Logistic Regression¶
Despite the word "Regression" explicitly in its name, Logistic Regression is fundamentally a Classification algorithm mathematically optimized to output Probabilities natively between 0 and 1.
What You Will Learn¶
- Define the Sigmoid Activation Function mathematically
- Deploy
LogisticRegressionfor binary classification - Interpret
.predict_proba()structurally
Prerequisites¶
- Completed Topic 1 (Data Preparation)
- Fundamental understanding of binary target variables (1/0, True/False)
Step 1: The Sigmoid Function¶
If we attempt to use Linear Regression to logically classify whether a diamond is Premium (1) or Not Premium (0) based purely on carat dimension, the straight line mathematically will quickly shoot precisely off into infinity generating illegal probability scores like 1.4 or -0.3.
Logistic Regression solves this explicitly by wrapping the linear equation inherently inside a topological "Sigmoid" function. The Sigmoid curve geometrically bends the straight line cleanly into an 'S' shape, physically trapping all mathematical outputs structurally strictly between exactly 0.0 and 1.0.
Step 2: Binary Classification¶
We will logically predict diamond quality using Scikit-Learn.
import pandas as pd
import numpy as np
import seaborn as sns
from sklearn.linear_model import LogisticRegression
from sklearn.model_selection import train_test_split
from sklearn.metrics import accuracy_score
# 1. Prepare a binary dataset computationally
df = sns.load_dataset('diamonds').sample(1000, random_state=42)

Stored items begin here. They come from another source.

Lemma substring_skip (a b : string) (i m : nat) :
  substring (String.length a + i) m (a ++ b) = substring i m b.
Proof. induction a as [|c a IH]; cbn; [reflexivity | exact IH]. Qed.

Lemma substring_take (a b : string) :
  substring 0 (String.length a) (a ++ b) = a.
Proof.
  induction a as [|c a IH]; cbn.
  - destruct b; reflexivity.
  - now rewrite IH.
Qed.

Lemma substring_all (s : string) : substring 0 (String.length s) s = s.
Proof. induction s as [|c s IH]; cbn; [reflexivity | now rewrite IH]. Qed.

Lemma substring_middle (p g s : string) :
  substring (String.length p) (String.length g) (p ++ g ++ s) = g.
Proof.
  pose proof (substring_skip p (g ++ s) 0 (String.length g)) as H.
  rewrite Nat.add_0_r in H. rewrite H. apply substring_take.
Qed.

Lemma substring_end (p g s : string) :
  substring (String.length p + String.length g) (String.length s)
            (p ++ g ++ s) = s.
Proof.
  rewrite substring_skip.
  pose proof (substring_skip g s 0 (String.length s)) as H.
  rewrite Nat.add_0_r in H. rewrite H. apply substring_all.
Qed.

(** ** The search, line by line *)

Lemma match_line_intro (p s g : string) :
  g <> "" -> match_line p s (p ++ g ++ s) = Some g.
Proof.
  intros Hg. unfold match_line.
  rewrite prefix_append, !length_append.
  assert (Hl : (0 < String.length g)%nat)
    by (destruct g; [contradiction | cbn; lia]).
  replace (Nat.ltb (String.length p + String.length s)
                   (String.length p + (String.length g + String.length s)))
    with true by (symmetry; apply Nat.ltb_lt; lia).
  replace (String.length p + (String.length g + String.length s)
           - String.length s)%nat
    with (String.length p + String.length g)%nat by lia.
  rewrite substring_end, String.eqb_refl. cbn [andb].
  replace (String.length p + String.length g - String.length p)%nat
    with (String.length g) by lia.
  rewrite substring_middle. reflexivity.
Qed.

Lemma match_line_elim (p s l g : string) :
  match_line p s l = Some g -> l = p ++ g ++ s /\ g <> "".
Proof.
  unfold match_line.
  destruct (String.prefix p l) eqn:Hp; cbn [andb]; [|discriminate].
  destruct (Nat.ltb _ _) eqn:Hn; cbn [andb]; [|discriminate].
  destruct (String.eqb _ s) eqn:Hs; [|discriminate].
  intros H. injection H as <-.
  apply Nat.ltb_lt in Hn. apply String.eqb_eq in Hs.
  destruct (prefix_split _ _ Hp) as [r ->].
  rewrite length_append in *.
  destruct (split_at (String.length r - String.length s) r)
    as (g & t & -> & Hg); [lia|].
  rewrite length_append in *.
  assert (Ht : String.length s = String.length t) by lia.
  replace (String.length p + (String.length g + String.length t)
           - String.length s)%nat
    with (String.length p + String.length g)%nat in * by lia.
  rewrite Ht, substring_end in Hs. subst t.
  replace (String.length p + String.length g - String.length p)%nat
    with (String.length g) by lia.
  rewrite substring_middle.
  split; [reflexivity|].
  intros ->. cbn in Hn. lia.
Qed.

(** X1. A line is matched by the pattern exactly when it is the prefix,
    a non-empty text and the suffix; the group is that text, taken as it
    is. *)
Theorem match_line_iff (p s l g : string) :
  match_line p s l = Some g <-> l = p ++ g ++ s /\ g <> "".
Proof.
  split.
  - apply match_line_elim.
  - intros [-> Hg]. apply match_line_intro, Hg.
Qed.

Lemma split_lines_no_lf (x : string) :
  no_lf x = true -> split_lines x = [x].
Proof.
  induction x as [|c x IH]; cbn; [reflexivity|].
  intros H. apply andb_true_iff in H as [Hc Hx].
  apply negb_true_iff in Hc. rewrite Hc, (IH Hx). reflexivity.
Qed.

Lemma split_lines_line (x rest : string) :
  no_lf x = true ->
  split_lines (x ++ String LF rest) = x :: split_lines rest.
Proof.
  induction x as [|c x IH]; cbn; [reflexivity|].
  intros H. apply andb_true_iff in H as [Hc Hx].
  apply negb_true_iff in Hc. rewrite Hc, (IH Hx). reflexivity.
Qed.

(** [split_lines] undoes the joining of lines by line feeds. *)
Lemma split_lines_unlines (ls : list string) :
  ls <> [] ->
  Forall (fun l => no_lf l = true) ls ->
  split_lines (unlines ls) = ls.
Proof.
  intros Hne H. induction H as [|x ls Hx Hls IH]; [contradiction|].
  destruct ls as [|y ls].
  - cbn. apply split_lines_no_lf, Hx.
  - change (unlines (x :: y :: ls))
      with (x ++ String LF (unlines (y :: ls))).
    rewrite (split_lines_line _ _ Hx), IH; [reflexivity | discriminate].
Qed.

df['is_premium'] = np.where(df['cut'] == 'Premium', 1, 0)
X = df[['carat']]
y = df['is_premium']
X_train, X_test, y_train, y_test = train_test_split(X, y, test_size=0.2, random_state=42)
# 2. Train the Logistic Classifier logically
model = LogisticRegression()
model.fit(X_train, y_train)
# 3. Generate explicit integer class predictions (0 or 1)
class_preds = model.predict(X_test)
print(f"Accuracy: {accuracy_score(y_test, class_preds):.2f}")
Step 3: Probability Extraction¶
The true power internally of Logistic Regression isn't the final 0 or 1 decision; it is the mathematical probability naturally computed before the threshold is applied.
# Extract the raw background continuous probabilities
probabilities = model.predict_proba(X_test)
# The output is a 2D array: [Prob_Class_0, Prob_Class_1]
print("Probabilities natively for the first 3 test items:")
print(probabilities[:3].round(3))
Expected Output
For the first row, the model is 69.4% confident it is Class 0, and 30.6% confident it is Class 1. Because 30.6% < 50%, the algorithm naturally assigns the final prediction physically to Class 0!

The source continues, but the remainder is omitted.